2. A modified version of the Paraspinal Release with Left Hamstrings.  I made this bilateral and had her stay seated in a chair and just dig opposite heel while she reaches with opposite arm to get the same effect without her neck kicking in.


3. PRI All Four Left Posterior Mediastinum Expansion in Left Trunk Rotation.  All fours with left hand elevated.


Coo is instructed to do 5 sets of 5 breaths of each exercise 1-3 x per day.  I also recommended she do these after exercise or athletic events.


Below are my basic goals as of now and these are by no means all happening at once!  These are just the things that I would like to address at some point.  For now, I am just touching on goals 1-3.

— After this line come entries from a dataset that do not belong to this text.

Lemma above_shrinks h r : key h -> is_Some (ledger_of s !! r) -> below h r -> (length (above r) < length (above h))%nat.
Proof.
  intros Hh Hr Hb. assert (Hkr : key r) by (apply Hkeys; by left).
  assert (Hsub : r :: above r ⊆+ above h).
  { apply NoDup_submseteq.
    - constructor; [|apply NoDup_filter; apply NoDup_fst_map_to_list]. intros [Hb' _]%list_elem_of_filter. rewrite below_val in Hb' by done. lia.
    - intros k [->|[Hb' Hk]%list_elem_of_filter]%elem_of_cons; apply list_elem_of_filter; [split; [done|by apply keys_of_elem]|].
      split; [|done]. eapply (below_trans h r k); try done. apply Hkeys. left. by apply keys_of_elem. }
  apply submseteq_length in Hsub. cbn in Hsub. lia.
Qed.

Lemma skip_deleted_ok fuel : forall h, key h -> (length (above h) < fuel)%nat ->
  exists r, skip_deleted fuel (les s) h = Ok r /\ next_in (fun k => is_Some (ledger_of s !! k) /\ ~ deleted_in k) h r.
Proof.
  induction fuel as [|fuel IH]; intros h Hh Hf; [lia|]. cbn [skip_deleted].
  pose proof (ledger_next_spec (ledger_of s) h ltac:(auto)) as Hn. set (r := ledger_next _ h) in *.
  assert (Hstop : ~ deleted_in r -> next_in (fun k => is_Some (ledger_of s !! k) /\ ~ deleted_in k) h r).
  { intros Hd. destruct Hn as [[E Hn]|(H1 & H2 & H3)]; [left; split; [done|]; intros k [Hk _]; by apply Hn|].
    right. split_and!; try done. intros k [Hk _]. by apply H3. }
  destruct (entries s !! r) as [e|] eqn:He.
  - case_decide as Hd; [|exists r; split; [done|apply Hstop; intros (e' & He' & ?); congruence]].
    destruct (ok_entry _ _ Hok _ _ He) as (_ & _ & Ha). rewrite Hd in Ha. cbn in Ha.
    destruct Hn as [[E _]|(H1 & H2 & H3)]; [rewrite E, Hzero in Ha; by destruct Ha|].
    assert (Hkr : key r) by (apply Hkeys; by left).
    destruct (IH r Hkr) as (r' & E & Hn'); [pose proof (above_shrinks h r Hh H1 H2); lia|].
    exists r'. split; [done|].
    assert (Hup : forall k, is_Some (ledger_of s !! k) /\ ~ deleted_in k -> below h k -> below r k).
    { intros k [Hk Hnd] Hb. specialize (H3 k Hk Hb). assert (key k) by (apply Hkeys; by left). rewrite below_val in H3 |- * by done.
      destruct (decide (be_val 256 k = be_val 256 r)) as [Ek|]; [|lia]. destruct Hnd. exists e.
      assert (k = r) as ->; [|done]. apply (be_val_inj 256); [lia|by rewrite (proj1 Hkr); apply H|apply H|apply Hkr|done]. }
    destruct Hn' as [[-> Hn']|(H1' & H2' & H3')].
    + left. split; [done|]. intros k Hk Hb. eapply Hn'; [done|by apply Hup].
    + right. split_and!; [apply H1'|apply H1'| |].
      * eapply (below_trans h r r'); try done. apply Hkeys. left. apply H1'.
      * intros k Hk Hb. apply H3'; [done|by apply Hup].
  - exists r. split; [done|]. apply Hstop. intros (e & He' & _). congruence.
Qed.

Definition live_above (h : uint256) : list uint256 :=
  map fst (filter (fun '(i, e) => below h i /\ mAction e <> taaDELETE) (map_to_list (entries s))).

Lemma live_above_elem h k : k ∈ live_above h <-> live_in k /\ below h k.
Proof.
  unfold live_above, live_in. rewrite list_elem_of_fmap. split.
  - intros ([k' e] & -> & [[Hb Ha] Hin%elem_of_map_to_list]%list_elem_of_filter). split; [by exists e|done].
  - intros [(e & He & Ha) Hb]. exists (k, e). split; [done|]. apply list_elem_of_filter. split; [done|]. by apply elem_of_map_to_list.
Qed.

Lemma live_next h : next_in live_in h (least (live_above h)).
Proof.
  apply least_next; [|apply live_above_elem]. apply Forall_forall. intros k [(e & He & _) _]%live_above_elem. apply Hkeys. right. by exists e.
Qed.

End Table.
(** The lesser of two. *)
Lemma next_merge (P Q : uint256 -> Prop) h a b :
  (forall k, P k \/ Q k -> key k) -> key h -> next_in P h a -> next_in Q h b -> b <> SHAMapNode.zero256 ->
  next_in (fun k => P k \/ Q k) h (if negb (SHAMapNode.isZero a) && SHAMapNode.key_ltb a b then a else b).
Proof.
  intros Hk Hh Ha [[-> _]|(Q1 & Q2 & Q3)] Hb; [done|].
  destruct Ha as [[-> P3]|(P1 & P2 & P3)].
  - cbn [negb andb]. right. split_and!; [by right|done|]. intros k [Hp|Hq] Hlt; [by apply P3 in Hlt|by apply Q3].
  - assert (Hka : key a) by (apply Hk; by left). assert (Hkb : key b) by (apply Hk; by right).
    assert (SHAMapNode.isZero a = false) as ->.
    { destruct (SHAMapNode.isZero a) eqn:Ez; [|done]. exfalso. apply (not_below_zero h Hh). replace SHAMapNode.zero256 with a; [done|].
      destruct Hka as [Hl _]. unfold SHAMapNode.isZero in Ez. rewrite forallb_forall in Ez. unfold SHAMapNode.zero256. rewrite <- Hl.
      symmetry. apply replicate_as_Forall. split; [done|]. apply Forall_forall. intros z Hz. symmetry. apply Z.eqb_eq, Ez. by apply list_elem_of_In. }
    cbn [negb andb]. destruct (SHAMapNode.key_ltb a b) eqn:E; right; (split_and!; [auto|done|]); intros k [Hp|Hq] Hlt Hkr.
    + by apply (P3 k).
    + apply (Q3 k Hq Hlt). eapply (below_trans k a b); try done. apply Hk. by right.
    + assert (key k) by (apply Hk; by left). specialize (P3 k Hp Hlt). rewrite below_val in P3, Hkr by done. rewrite ltb_val in E by done.
      apply Z.ltb_ge in E. lia.
    + by apply (Q3 k).
Qed.

Lemma next_ext (P Q : uint256 -> Prop) h r : (forall k, below h k -> P k <-> Q k) -> next_in P h r -> next_in Q h r.
Proof.
  intros HPQ [[-> H]|(H1 & H2 & H3)].
  - left. split; [done|]. intros k Hk Hb. apply (H k); [|done]. by apply HPQ.
  - right. split_and!; [by apply HPQ|done|]. intros k Hk Hb. apply H3; [by apply HPQ|done].
Qed.

(** going through the ledger in order.  With fuel for the ledger's entries,
    [getNextLedgerIndex] returns: its result is the least index above the given
    one among the entries the table shows, created ones included and deleted ones
    excluded, and zero when there is none; with an end it is zero past the end. *)
Theorem next_index fuel s h stop :
  ok ∅ s -> (forall k, is_Some (ledger_of s !! k) \/ is_Some (entries s !! k) -> key k) ->
  ledger_of s !! SHAMapNode.zero256 = None -> key h -> (size (ledger_of s) < fuel)%nat ->
  exists r, getNextLedgerIndex fuel (les s) h = Ok r /\ next_in (fun k => is_Some (view s !! k)) h r /\
    getNextLedgerIndex_to fuel (les s) h stop = Ok (if SHAMapNode.key_ltb stop r then SHAMapNode.zero256 else r).
Proof.
  intros Hok Hkeys Hzero Hh Hf.
  destruct (skip_deleted_ok s Hok Hkeys Hzero fuel h Hh) as (r & E & Hr).
  { eapply Nat.le_lt_trans; [apply length_filter|]. unfold keys_of. by rewrite length_map, length_map_to_list. }
  unfold getNextLedgerIndex_to, getNextLedgerIndex. rewrite E. cbn [mbind result_bind mret result_ret]. fold (live_above s h).
  eexists. split; [done|]. split; [|done]. pose proof (live_next s Hkeys h) as Hl.
  eapply (next_ext (fun k => (is_Some (ledger_of s !! k) /\ ~ deleted_in s k) \/ live_in s k)).
  { intros k _. symmetry. by apply view_cases. }
  destruct (live_above s h) as [|i ks] eqn:El.
  - eapply next_ext; [|exact Hr]. intros k Hb. split; [by left|]. intros [?|Hk]; [done|].
    exfalso. apply (elem_of_nil k). rewrite <- El. by apply live_above_elem.
  - apply next_merge; [|done|done|done|].
    + intros k [[? _]|(e & ? & _)]; apply Hkeys; [by left|right; by exists e].
    + intros Ez. destruct (least_spec i ks) as [Hin _].
      { rewrite <- El. apply Forall_forall. intros k [(e & He & _) _]%live_above_elem. apply Hkeys. right. by exists e. }
      rewrite Ez, <- El in Hin. apply live_above_elem in Hin as [_ Hb]. by eapply not_below_zero.
Qed.

Lemma next_index_witness :
  exists r, getNextLedgerIndex 2 (les (fresh sample_ledger 0)) SHAMapNode.zero256 = Ok r /\
    next_in (fun k => is_Some (view (fresh sample_ledger 0) !! k)) SHAMapNode.zero256 r /\
    getNextLedgerIndex_to 2 (les (fresh sample_ledger 0)) SHAMapNode.zero256 (index_of 9) = Ok (if SHAMapNode.key_ltb (index_of 9) r then SHAMapNode.zero256 else r).
Proof.
  apply (next_index 2 (fresh sample_ledger 0) SHAMapNode.zero256 (index_of 9)).
  - exact (proj1 (fresh_ok sample_ledger 0 sample_ok)).
  - intros k [[x Hx]|[e He]]; [|cbn in He; by rewrite lookup_empty in He]. change (ledger_of (fresh sample_ledger 0)) with (mAccountState sample_ledger) in Hx.
    unfold sample_ledger, mAccountState in Hx. apply lookup_singleton_Some in Hx as [<- _]. by_decide.
  - vm_compute. reflexivity.
  - exact zero_key.
  - vm_compute. lia.
Defined.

Goals: 1. Restore breathing and increase posterior mediastinum expansion. 2. Increase ribcage mobility through alternating reach exercises and strengthen serratus to improve shoulder stability and reduce use of neck muscles for breathing. 3. Use TVA and IO’s to pull pelvis posteriorly. 4. Facilitate hamstrings to maintain neutral pelvis. 5. Strengthen hamstrings eccentrically to help late phase stance of gait. 6. Strengthen ischiocondlyar Adductor on left while stretching posterior hip capsule on left to decrease left hamstring strain. 7. Inhibit TFL on right and left so glutes can fire correctly. 8. Facilitate right glute max to prevent further valgus of right knee.

For Coo’s first week, I kept it simple and I am not having her do anything but the three exercises above.  She will, of course, still be running and biking and swimming to her hearts desire.  I plan on giving her some strength training and load as soon as we can get her breathing on point.